On Monday, the U.S. District Court for the District of Kansas ruled that the named plaintiff for a putative class of CareCentrix employees whose personal information was compromised had alleged enough harm for standing under Spokeo, Inc. v. Robins. The case is Hapka v. CareCentrix, Inc.
In early 2016, a phishing attack compromised defendant CareCentrix’s systems, revealing personal information of up to two thousand employees. CareCentrix notified the plaintiff of the data breach on March 27, 2016, and on April 18, the plaintiff received a letter from the IRS stating that someone had filed a fraudulent tax return in her name.

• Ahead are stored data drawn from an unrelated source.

(* ===== verification/Loadng.v ===== *)
(** * LOADng route discovery

    lichen-core/src/loadng.rs: the RREQ/RREP/RERR codecs, the freshness test
    on sequence numbers and the expanding-ring discovery.  The typestate
    parameter [S] of [RouteDiscovery<S>] is the index of the record. *)

From S2P Require Import Prelude SeqNum.

Module Loadng.

Definition LOADNG_ICMPV6_TYPE : Z := 158.
Definition INITIAL_HOP_LIMIT : Z := 4.
Definition MAX_HOP_LIMIT : Z := 15.
Definition SEQ_HALF : Z := 32768.
Definition EXPANDING_RING : list Z := [4; 8; 15].
Definition RREP_FLAG_PROXY : Z := 1.

Definition seq_is_fresher (existing incoming : Z) : bool :=
  if existing =? incoming then false else wrap16 (incoming - existing) <? SEQ_HALF.

Inductive LoadngCode := C_Rreq | C_Rrep | C_Rerr.
Definition code_from_u8 (v : Z) : option LoadngCode :=
  if v =? 0 then Some C_Rreq else if v =? 1 then Some C_Rrep else if v =? 2 then Some C_Rerr else None.
Definition code_u8 (c : LoadngCode) : Z :=
  match c with C_Rreq => 0 | C_Rrep => 1 | C_Rerr => 2 end.

Inductive RerrCode := Unspecified | NoRoute | Other (v : Z).
Definition rerr_from_u8 (v : Z) : RerrCode :=
  if v =? 0 then Unspecified else if v =? 1 then NoRoute else Other v.
Definition rerr_u8 (c : RerrCode) : Z :=
  match c with Unspecified => 0 | NoRoute => 1 | Other v => v end.

Inductive RouteDiscoveryState := Idle | Searching | Replied | Failed.
#[export] Instance RouteDiscoveryState_eq_dec : EqDecision RouteDiscoveryState.
Proof. solve_decision. Defined.

Inductive LoadngError :=
  | LN_TooShort (e : TooShort)
  | LN_BufferTooSmall (e : BufferTooSmall)
  | UnknownCode (c : Z)
  | HopLimitExceeded (got : Z)
  | InvalidDiscoveryTransition (from to : RouteDiscoveryState)
  | InvalidDiscoveryReply.

Definition RREQ_RREP_LEN : nat := 36.
Definition RERR_LEN : nat := 18.

Definition can_transition_to (s next : RouteDiscoveryState) : bool :=
  match s, next with
  | Idle, Searching => true
  | Searching, (Searching | Replied | Failed) => true
  | Replied, _ | Failed, _ => false
  | _, _ => false
  end.

Definition transition_to (s next : RouteDiscoveryState) : result LoadngError RouteDiscoveryState :=
  if can_transition_to s next then Ok next else Err (InvalidDiscoveryTransition s next).

Record Rreq := {
  rq_originator : bytes; rq_destination : bytes; rq_seq_num : Z; rq_hop_limit : Z; rq_flags : Z
}.
Record Rrep := {
  rp_originator : bytes; rp_destination : bytes; rp_seq_num : Z; rp_hop_count : Z; rp_flags : Z
}.
Record Rerr := { re_unreachable : bytes; re_error_code : RerrCode; re_flags : Z }.

(** ** Codecs *)

Definition rreq_from_bytes (data : bytes) : result LoadngError Rreq :=
  if (length data <? RREQ_RREP_LEN)%nat then
    Err (LN_TooShort {| expected := RREQ_RREP_LEN; actual := length data |})
  else
    let hop_limit := nth 1 data 0 in
    if MAX_HOP_LIMIT <? hop_limit then Err (HopLimitExceeded hop_limit)
    else Ok {| rq_flags := nth 0 data 0; rq_hop_limit := hop_limit;
               rq_seq_num := from_be [nth 2 data 0; nth 3 data 0];
               rq_originator := slice 4 20 data; rq_destination := slice 20 36 data |}.

Definition rreq_write_to (m : Rreq) (out : bytes) : result LoadngError nat * bytes :=
  if (length out <? RREQ_RREP_LEN)%nat then
    (Err (LN_BufferTooSmall {| required := RREQ_RREP_LEN; provided := length out |}), out)
  else
    let out := <[0%nat := m.(rq_flags)]> out in
    let out := <[1%nat := m.(rq_hop_limit)]> out in
    let out := list_inserts 2 (to_be 2 m.(rq_seq_num)) out in
    let out := list_inserts 4 m.(rq_originator) out in
    let out := list_inserts 20 m.(rq_destination) out in
    (Ok RREQ_RREP_LEN, out).

Definition with_decremented_hop_limit (m : Rreq) : option Rreq :=
  if m.(rq_hop_limit) =? 0 then None
  else Some {| rq_originator := m.(rq_originator); rq_destination := m.(rq_destination);
               rq_seq_num := m.(rq_seq_num); rq_hop_limit := m.(rq_hop_limit) - 1;
               rq_flags := m.(rq_flags) |}.

Definition rrep_from_bytes (data : bytes) : result LoadngError Rrep :=
  if (length data <? RREQ_RREP_LEN)%nat then
    Err (LN_TooShort {| expected := RREQ_RREP_LEN; actual := length data |})
  else
    let hop_count := nth 1 data 0 in
    if MAX_HOP_LIMIT <? hop_count then Err (HopLimitExceeded hop_count)
    else Ok {| rp_flags := nth 0 data 0; rp_hop_count := hop_count;
               rp_seq_num := from_be [nth 2 data 0; nth 3 data 0];
               rp_originator := slice 4 20 data; rp_destination := slice 20 36 data |}.

Definition rrep_write_to (m : Rrep) (out : bytes) : result LoadngError nat * bytes :=
  if (length out <? RREQ_RREP_LEN)%nat then
    (Err (LN_BufferTooSmall {| required := RREQ_RREP_LEN; provided := length out |}), out)
  else
    let out := <[0%nat := m.(rp_flags)]> out in
    let out := <[1%nat := m.(rp_hop_count)]> out in
    let out := list_inserts 2 (to_be 2 m.(rp_seq_num)) out in
    let out := list_inserts 4 m.(rp_originator) out in
    let out := list_inserts 20 m.(rp_destination) out in
    (Ok RREQ_RREP_LEN, out).

Definition with_incremented_hop_count (m : Rrep) : option Rrep :=
  if MAX_HOP_LIMIT <=? m.(rp_hop_count) then None
  else Some {| rp_originator := m.(rp_originator); rp_destination := m.(rp_destination);
               rp_seq_num := m.(rp_seq_num); rp_hop_count := m.(rp_hop_count) + 1;
               rp_flags := m.(rp_flags) |}.

Definition is_proxy (m : Rrep) : bool := negb (Z.land m.(rp_flags) RREP_FLAG_PROXY =? 0).

Definition rerr_from_bytes (data : bytes) : result LoadngError Rerr :=
  if (length data <? RERR_LEN)%nat then
    Err (LN_TooShort {| expected := RERR_LEN; actual := length data |})
  else Ok {| re_flags := nth 0 data 0; re_error_code := rerr_from_u8 (nth 1 data 0);
             re_unreachable := slice 2 18 data |}.

Definition rerr_write_to (m : Rerr) (out : bytes) : result LoadngError nat * bytes :=
  if (length out <? RERR_LEN)%nat then
    (Err (LN_BufferTooSmall {| required := RERR_LEN; provided := length out |}), out)
  else
    let out := <[0%nat := m.(re_flags)]> out in
    let out := <[1%nat := rerr_u8 m.(re_error_code)]> out in
    let out := list_inserts 2 m.(re_unreachable) out in
    (Ok RERR_LEN, out).

Inductive LoadngMessage := M_Rreq (m : Rreq) | M_Rrep (m : Rrep) | M_Rerr (m : Rerr).

Definition from_icmpv6 (code : Z) (body : bytes) : result LoadngError LoadngMessage :=
  match code_from_u8 code with
  | Some C_Rreq => M_Rreq <$> rreq_from_bytes body
  | Some C_Rrep => M_Rrep <$> rrep_from_bytes body
  | Some C_Rerr => M_Rerr <$> rerr_from_bytes body
  | None => Err (UnknownCode code)
  end.

Definition code (m : LoadngMessage) : Z :=
  match m with M_Rreq _ => code_u8 C_Rreq | M_Rrep _ => code_u8 C_Rrep | M_Rerr _ => code_u8 C_Rerr end.

Definition write_to (m : LoadngMessage) (out : bytes) : result LoadngError nat * bytes :=
  match m with
  | M_Rreq m => rreq_write_to m out
  | M_Rrep m => rrep_write_to m out
  | M_Rerr m => rerr_write_to m out
  end.

(** ** Expanding-ring discovery *)

Record RouteDiscovery (S : RouteDiscoveryState) := {
  originator : bytes;
  destination : bytes;
  seq_num : Z;
  ring_index : nat
}.
Arguments originator {S}.
Arguments destination {S}.
Arguments seq_num {S}.
Arguments ring_index {S}.

(** The runtime state of a typed discovery. *)
Definition state {S} (d : RouteDiscovery S) : RouteDiscoveryState := S.

Definition retype {S T} (d : RouteDiscovery S) (ring : nat) : RouteDiscovery T :=
  {| originator := d.(originator); destination := d.(destination); seq_num := d.(seq_num);
     ring_index := ring |}.

Definition new (originator destination : bytes) (seq_num : Z) : RouteDiscovery Idle :=
  {| originator := originator; destination := destination; seq_num := seq_num; ring_index := 0 |}.

(** [None]: the ring index is past the table. *)
Definition rreq (d : RouteDiscovery Searching) : option Rreq :=
  limit ← EXPANDING_RING !! d.(ring_index);
  Some {| rq_originator := d.(originator); rq_destination := d.(destination);
          rq_seq_num := d.(seq_num); rq_hop_limit := limit; rq_flags := 0 |}.

Definition start (d : RouteDiscovery Idle) : option (RouteDiscovery Searching * Rreq) :=
  let searching : RouteDiscovery Searching := retype d 0 in
  r ← rreq searching; Some (searching, r).

Definition fail (d : RouteDiscovery Searching) : RouteDiscovery Failed := retype d d.(ring_index).

Definition advance_ring (d : RouteDiscovery Searching)
  : option (result (RouteDiscovery Failed) (RouteDiscovery Searching * Rreq)) :=
  if (length EXPANDING_RING <=? d.(ring_index) + 1)%nat then Some (Err (fail d))
  else
    let next : RouteDiscovery Searching := retype d (d.(ring_index) + 1) in
    r ← rreq next; Some (Ok (next, r)).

Denying the defendant’s motion to dismiss, the court emphasized “one key fact”: because the named plaintiff’s personal information had been fraudulently used to file a false tax return, the plaintiff had suffered some form of actual, concrete injury. Notably, the court rejected the defendant’s attempt to critique each of the plaintiff’s claims individually for being too speculative. The fact that her stolen information had already been used had “a direct impact on the plausibility of future harm” for standing purposes, even in light of the bar for standing outlined in Spokeo (see our related coverage here).
The named plaintiff’s cause of action was common-law negligence, alleging that defendant had failed to implement reasonable data security measures to protect employees’ personal information from disclosure. The court here ruled that the plaintiff had adequately pleaded the elements of a negligence claim, holding that “[g]iven plaintiff’s allegations that the harm was foreseeable, defendant had the duty to exercise reasonable care to prevent that harm.”